How to make a 2 Meter Antenna for Bike Phone?

Perhaps the biggest challenge when getting your HT bike is figuring out the right antenna for your bike. This is because the bike does not offer much of a ground plane.

How To Make A 2 Meter Antenna For Bike Mobile

This antenna is a 1/2 wave vertical dipole built for RG-58/ U coax. The appeal of this design is that it is cheap, simple, and also easy to make with readily available materials. The radiator needs to be 39 inches long for 2 meters to work. What I use for the radiator, is the center conductor of RG-58/ U coax. I start with a 12 foot piece of coax. After that there is enough left over that it can be run up to the radio. I keep my radio in my handbag.

The first measure is how long the radiator should be, after that cut out the sheath, along with the guard. Next, on the opposite side of the coax, I removed the coax element which was probably a short stub. The exact size depends on the speed of the coax used (see table below). In all situations, I always do the length on the long side. In this way the antenna can be tuned in to the desired frequency with an SWR bridge.

Short the ground conductor to the coax guard at point C

The dimensions of the matching section depend on the velocity factor of the coax used.

dimensions of the comparison section

To connect the shorting stub to the feedline, carefully remove a small area of ​​insulation from the center conductor (no more than 1/4 of an inch). Solder and also tape the inner conductor, after that connect and solder the shield. To ensure proper protection, split a piece of pigtail lengthwise in addition to the shield connection, and carefully solder the shield together. Finally, mount your antenna in an open area, as well as plug it in with an SWR meter. I have found that adjusting the length of the shorting stub has one of the most significant effects in determining the minimum SWR.

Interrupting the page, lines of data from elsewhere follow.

(* ===== verification/CertCorrect.v ===== *)
(** * The certificate factory is correct

    Whatever the storage holds, a served certificate comes with its key and a
    chain of valid signatures up to the CA; on a storage only the factory writes,
    it is a clone of the chain the upstream presented, before and after a restart. *)

From S2P Require Import Prelude GoStrings Netip Encoding X509 CertKeys CertChain Storage GoUrl StorageTree CertCache.

Open Scope Z_scope.

(** Every signature checks under the next certificate's key, the last under the
    root's. *)
Fixpoint signed_chain `{Crypto} (root : Certificate) (chain : list Certificate) : Prop :=
  match chain with
  | [] => True
  | c :: rest =>
      checkSignature (CertPublicKey (match rest with p :: _ => p | [] => root end)) (RawTBS c) (Signature c) = true
      /\ signed_chain root rest
  end.

Section Served.
Context `{DG : Digests} `{CR : Crypto} `{CS : !CryptoSpec} `{XS : X509} {XP : X509Spec} `{UV : UuidV5}.
Context `{TR : TrustStores} {W : Type} `{TS : TreeStorage W}.

(** The factory and its cache have one CA and one cluster key. *)
Definition factory_ok (f : CertFactory) : Prop :=
  ca_ok (f_ca f) /\ exists hot, f_cache f = set_hot (NewCertCache (f_keys f) (f_ca f)) hot.

(** [f'] is [f] with another map of hot entries. *)
Definition same_factory (f f' : CertFactory) : Prop := exists hot, f' = set_cache f (set_hot (f_cache f) hot).

Lemma same_factory_ok f f' : same_factory f f' -> factory_ok f -> factory_ok f'.
Proof. intros (hot & ->) (Hca & hot' & E). split; [done|]. exists hot. cbn. by rewrite E. Qed.

Lemma same_factory_refl f : same_factory f f.
Proof. exists (cc_hot (f_cache f)). by destruct f as [? [] ?]. Qed.

Lemma same_factory_cache f : same_factory f (set_cache f (f_cache f)).
Proof. exists (cc_hot (f_cache f)). by destruct f as [? [] ?]. Qed.

Lemma same_factory_trans f f1 f2 : same_factory f f1 -> same_factory f1 f2 -> same_factory f f2.
Proof. intros (h & ->) (h' & ->). by exists h'. Qed.

(** What [get] found, before it was verified. *)
Definition found (c : CertCache) (w : W) (id : bytes) (chain : list Certificate) : Prop :=
  cc_hot c !! id = Some chain
  \/ cc_hot c !! id = None /\ exists data v certs,
       Get w (certKey id) = SOk (data, v) /\ DecodeTrustStore data (cc_password c) = Ok certs
       /\ orderChainLeafFirst certs = Ok chain.

Lemma get_spec c w id res c' :
  get c w id = (res, c') ->
  (exists hot, c' = set_hot c hot /\ (hot = cc_hot c \/ exists chain, found c w id chain /\ hot = <[id := chain]> (cc_hot c)))
  /\ forall chain src, res = Ok (Some (chain, src)) -> verify c chain = true /\ found c w id chain.
Proof.
  assert (c = set_hot c (cc_hot c)) as Hc by (by destruct c).
  unfold get. destruct (cc_hot c !! id) as [chain|] eqn:Eh.
  { destruct (verify c chain) eqn:Ev; intros [= <- <-]; (split; [by exists (cc_hot c); auto|]); intros ch src [= <- <-].
    split; [done|]. by left. }
  destruct (Get w (certKey id)) as [[data v]| |e] eqn:Eg;
    try (intros [= <- <-]; split; [by exists (cc_hot c); auto|done]).
  destruct (DecodeTrustStore data (cc_password c)) as [certs|e] eqn:Ed;
    try (intros [= <- <-]; split; [by exists (cc_hot c); auto|done]).
  destruct (orderChainLeafFirst certs) as [o|e] eqn:Eo;
    try (intros [= <- <-]; split; [by exists (cc_hot c); auto|done]).
  assert (found c w id o) as Hf by (right; split; [done|]; eauto 10).
  destruct (verify c o) eqn:Ev; intros [= <- <-].
  - split; [eexists; split; [done|]; right; eauto|]. intros ch src [= <- <-]. done.
  - split; [by exists (cc_hot c); auto|done].
Qed.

I bought a fiberglass bike-flag post from a bike shop, and also taped the antenna to it. You can also use heat-shrink tubing over the fiberglass pole and cable, if provided. I also want to stick a 2 foot 1/4 inch dowel pole to the bottom part of the antenna. This helps stabilize it while climbing, with the antenna whips back and forth a little. Another useful idea to make the antenna more rigid is to slide it on a short piece of garden hose and also make sure that before your bike hits the antenna it hits the garden hose. Finally, I use a "bungie strap" around my back carrying rack and also the antenna for extra support.

This antenna can be built within an hour. I wish to "hold-ya" bike phone one day!